James Hardie: On the Run Again?
A corporate bombshell exploded onto the pages of the Weekend Australian newspaper when Journalist Ean Higgins revealed that James Hardie, formerly the largest manufacturer of asbestos products in Australia, was preparing to move itself even further from the reach of its Australian asbestos victims. Corporate plans to relocate from Europe to North America were disclosed in a James Hardie's exposé which appeared on April 19, 2008. The article: Hardie in Secret Move to the US contained information from secret company documents which set out the company's strategy for: separating the Australian operations, transferring assets from the Dutch parent company, and options relating to liabilities the biggest of which is the (Australian asbestos) compensation plan.1
It is likely that Hardie's relocation plans will, Journalist Higgins wrote cause deep concerns to Australian asbestos victims, unions and the NSW [New South Wales] Government, which secured a $4 billion deal in which Hardie will pay compensation to thousands of people over the next 40 years. The good news is that no mention is made in the documents obtained about the company's intention to scupper the asbestos deal; the bad news is that they contain a section entitled Demerger Options, which mentions asbestos payment deduction and related structuring issues and legal review of proposed structure re: Directors & Successor liability elimination of any options. Successor liability defines whether or not a company can be held liable for the actions of a former subsidiary; a discussion of this legal concept could be seen as an indication of an evolving legal strategy to avoid asbestos claims.

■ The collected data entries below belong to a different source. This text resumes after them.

(** C10 (defect of [left]/[right]): [await Promise.resolve(input.value)]
    adopts a promise carried on the untouched side: a fulfilled one comes
    out as its value instead of itself, a rejected one makes the whole
    computation reject, all without invoking the computation. *)
Lemma left_right_adopt_promise_values :
  eval (@Computation.left nat nat jsval _ inc_leaf)
       (RIGHT (JPromise (Ok (JNum 3)))) [] = (Ok (RIGHT (JNum 3)), []) /\
  eval (@Computation.left nat nat jsval _ inc_leaf)
       (RIGHT (JPromise (Err 7))) [] = (Err 7, []) /\
  eval (@Computation.right nat nat jsval _ inc_leaf)
       (LEFT (JPromise (Ok (JNum 3)))) [] = (Ok (LEFT (JNum 3)), []) /\
  eval (@Computation.right nat nat jsval _ inc_leaf)
       (LEFT (JPromise (Err 7))) [] = (Err 7, []).
Proof. repeat split; reflexivity. Qed.

(** ** Witnesses *)

Lemma branch_collects_both_in_order_witness :
  eval inc_leaf 5 [] = (Ok 6, [Start 1; Await 1]) /\
  eval dbl_leaf 5 [Start 1; Await 1] = (Ok 10, [Start 1; Await 1; Start 2; Await 2]) /\
  eval (Computation.branch inc_leaf dbl_leaf) 5 [] =
    (Ok (6, 10), [Start 1; Await 1; Start 2; Await 2]).
Proof.
  split; [reflexivity|]. split; [reflexivity|].
  apply (branch_collects_both_in_order inc_leaf dbl_leaf 5 [] [Start 1; Await 1]
      [Start 1; Await 1; Start 2; Await 2] 6 10);
    reflexivity.
Defined.
(** * modem.py: the AT-command protocol engine and the DHCP lease parser

    A shallow embedding of [modem.py] (a script that brings a cellular USB
    modem on line or off line over a serial control channel and then
    reconciles the host's address, default route and DNS entry), with the
    properties its specification states about it.

    Conventions of the embedding:
    - a Python [str] is a list of Unicode code points ([text]), a Python
      [bytes] is a list of [Byte.byte];
    - a Python exception is a value of [exn]; a function that can raise
      returns a [Result];
    - the serial port, the operating system and standard output are an
      explicit [World] threaded through a state-and-exception monad [M];
      the effects a raising call made before it raised stay in the world. *)

From Stdlib Require Import List NArith ZArith Bool Ascii String Lia.
Import ListNotations.

Set Implicit Arguments.

(** ** Exceptions and results *)

Inductive exn : Type :=
| ValueError            (* int() on a malformed literal *)
| StructError           (* struct.error: value out of range for "<L" *)
| IndexError            (* list index out of range *)
| UnboundLocalError     (* local variable referenced before assignment *)
| UnicodeDecodeError    (* bytes.decode("utf-8") on ill-formed input *)
| UnicodeEncodeError    (* str.encode on a lone surrogate *)
| AttributeError        (* method call on None *)
| NameError             (* global name not defined *)
| SerialException       (* serial.Serial could not open the port *)
| CalledProcessError.   (* subprocess.check_output: non-zero exit status *)

Inductive Result (A : Type) : Type :=
| Ret (a : A)
| Raise (e : exn).
Arguments Ret {A} a.
Arguments Raise {A} e.

Definition rbind {A B} (r : Result A) (k : A -> Result B) : Result B :=
  match r with
  | Ret a => k a
  | Raise e => Raise e
  end.

Declare Scope result_scope.
Delimit Scope result_scope with result.
Notation "'try!' x <- r ; k" := (rbind r (fun x => k))
  (at level 10, x name, r at level 100, k at level 200) : result_scope.

Fixpoint rmap {A B} (f : A -> Result B) (l : list A) : Result (list B) :=
  match l with
  | [] => Ret []
  | a :: l' =>
      rbind (f a) (fun b => rbind (rmap f l') (fun bs => Ret (b :: bs)))
  end.

(** ** Python text and bytes *)

Definition char := N.
Definition text := list char.
Definition bytes := list Byte.byte.

(** A string literal of the source, as text. *)
Definition lit (s : string) : text :=
  map N_of_ascii (list_ascii_of_string s).

Definition text_eqb (a b : text) : bool :=
  if list_eq_dec N.eq_dec a b then true else false.

Module Py.

Local Open Scope N_scope.

(** *** Character classes *)

(** [Py_ISSPACE]: the C-locale white space that [int()] skips. *)
Definition Py_ISSPACE (c : char) : bool :=
  ((9 <=? c) && (c <=? 13)) || (c =? 32).

(** [Py_UNICODE_ISSPACE]: what [str.split()] and [str.isspace] use. *)
Definition Py_UNICODE_ISSPACE (c : char) : bool :=
  ((9 <=? c) && (c <=? 13)) || ((28 <=? c) && (c <=? 32))
  || (c =? 133) || (c =? 160) || (c =? 5760)
  || ((8192 <=? c) && (c <=? 8202)) || (c =? 8232) || (c =? 8233)
  || (c =? 8239) || (c =? 8287) || (c =? 12288).

(** Code points of the digit zero of every decimal script (Unicode 14.0,
    general category Nd); each is followed by its digits one to nine. *)
Definition decimal_zeros : list char :=
  [ 48; 1632; 1776; 1984; 2406; 2534; 2662; 2790; 2918; 3046; 3174; 3302;
    3430; 3558; 3664; 3792; 3872; 4160; 4240; 6112; 6160; 6470; 6608; 6784;
    6800; 6992; 7088; 7232; 7248; 42528; 43216; 43264; 43472; 43504; 43600;
    44016; 65296; 66720; 68912; 69734; 69872; 69942; 70096; 70384; 70736;
    70864; 71248; 71360; 71472; 71904; 72016; 72784; 73040; 73120; 92768;
    92864; 93008; 120782; 120792; 120802; 120812; 120822; 123200; 123632;
    125264; 130032 ].

Definition Py_UNICODE_TODECIMAL (c : char) : option N :=
  match find (fun z => (z <=? c) && (c <? z + 10)) decimal_zeros with
  | Some z => Some (c - z)
  | None => None
  end.

(** *** Small list utilities *)

Fixpoint drop_while (p : char -> bool) (s : text) : text :=
  match s with
  | [] => []
  | c :: s' => if p c then drop_while p s' else s
  end.

Fixpoint take_while (p : char -> bool) (s : text) : text :=
  match s with
  | [] => []
  | c :: s' => if p c then c :: take_while p s' else []
  end.

Fixpoint starts_with (pat s : text) : bool :=
  match pat, s with
  | [], _ => true
  | _ :: _, [] => false
  | p :: pat', c :: s' => (p =? c) && starts_with pat' s'
  end.

(** [find_after pat s]: the text that follows the leftmost occurrence of
    the literal [pat] in [s], when there is one. *)
Fixpoint find_after (pat s : text) : option text :=
  if starts_with pat s then Some (skipn (List.length pat) s)
  else match s with
       | [] => None
       | _ :: s' => find_after pat s'
       end.
(** [save()] of a document nothing was assigned to. *)
Lemma save_unmodified w st t :
  TaskModel.save w st t t
  = match TaskModel.validationMessages t with
    | [] => Ok (t, st)
    | (_ :: _) as msgs => Throw (ValidationError "Task" msgs)
    end.
Proof.
  unfold TaskModel.save. rewrite task_eqb_refl.
  now destruct (TaskModel.validationMessages t).
Qed.

(** [PUT] on a task the caller owns. *)
Lemma put_owned_run env st w authorization reqUser owner id tid t reqBody :
  Middleware.authenticate env st w authorization = Passed reqUser ->
  castObjectId (userId reqUser) = Some owner ->
  castObjectId id = Some tid ->
  NoDup (map task_id (tasks st)) ->
  In t (tasks st) -> task_id t = tid -> task_user t = owner ->
  Server.PUT_task env st w authorization id reqBody
  = match TaskRoutes.validateUpdate reqBody with
    | (b, []) =>
        match TaskModel.save w st t (TaskRoutes.assignFields t b) with
        | Ok (saved, st') =>
            ({| status := 200;
                body := JObj [("message", JStr "Task updated successfully");
                              ("task", TaskModel.toJSON saved
                                         (TaskModel.ownerRef saved))] |},
             st')
        | Throw e => (respondToError env e, st)
        end
    | (_, (_ :: _) as errors) => (validationFailed errors, st)
    end.
Proof.
  intros Hgate Hu Hid Hnd Hin Htid Howner.
  pose proof (owned_task_found st t tid owner Hnd Hin Htid Howner) as Hfound.
  unfold Server.PUT_task, Server.protected. rewrite Hgate.
  unfold TaskRoutes.updateTask.
  destruct (TaskRoutes.validateUpdate reqBody) as [b [|e errors]];
    [|reflexivity].
  unfold TaskModel.findOne. rewrite Hid, Hu. simpl. rewrite Hfound.
  destruct (TaskModel.save w st t (TaskRoutes.assignFields t b))
    as [[saved st']|e] eqn:Hsave; [reflexivity|].
  apply save_throws in Hsave. destruct Hsave as [msgs ->]. reflexivity.
Qed.

End TaskUpdate.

Documents cited in the Higgins article included the agenda of a two-day meeting earlier this year at which top executives agreed to ask Hardie's Board of Directors to approve resolutions to transfer assets and liabilities at a meeting due to take place on May 1, 2008:
The transfer of assets to a company called James Hardie Industries Inc. would occur the next day, and the Dutch parent company, James Hardie Industries NV, would be liquidated in June It appears that Hardie would incorporate in the US, with at least 50 per cent of its shares held by Americans. The fate of the operations in Australia, where the company began 120 years ago appears to hang in the balance
The 2001 relocation of James Hardie Industries to the Netherlands was widely condemned by Australian asbestos victims' groups and trade unions; in 2004, the company's behavior was censured by David Jackson QC, in an official 1,000 page report for the New South Wales Government.2 Jackson found that James Hardie and its executives had deliberately misled shareholders by reporting in 2001 that a sufficient sum had been set aside to compensate victims; corporate media releases to the Australia Stock Exchange were also misleading and breached the Australian Corporations Law as they constituted a false inducement to buy a security.3 Jackson recommended that the Australian Securities and Investment Commission (ASIC) investigate deceptive conduct by company officials.
As Hardie observers analyze the company's latest moves, the case against ten former company directors and executives who, the ASIC alleges breached their duties to Hardie of care and diligence prior to the move to Amsterdam is scheduled to begin in Sydney in September 2008.4 Given its track record, there is every reason to suspect Hardie's motives in its latest restructuring ploy. Asbestos victims and Hardie employees face months of uncertainty before news of the company's plans for its Australian and New Zealand operations is revealed and its commitment to the Australian compensation package is confirmed.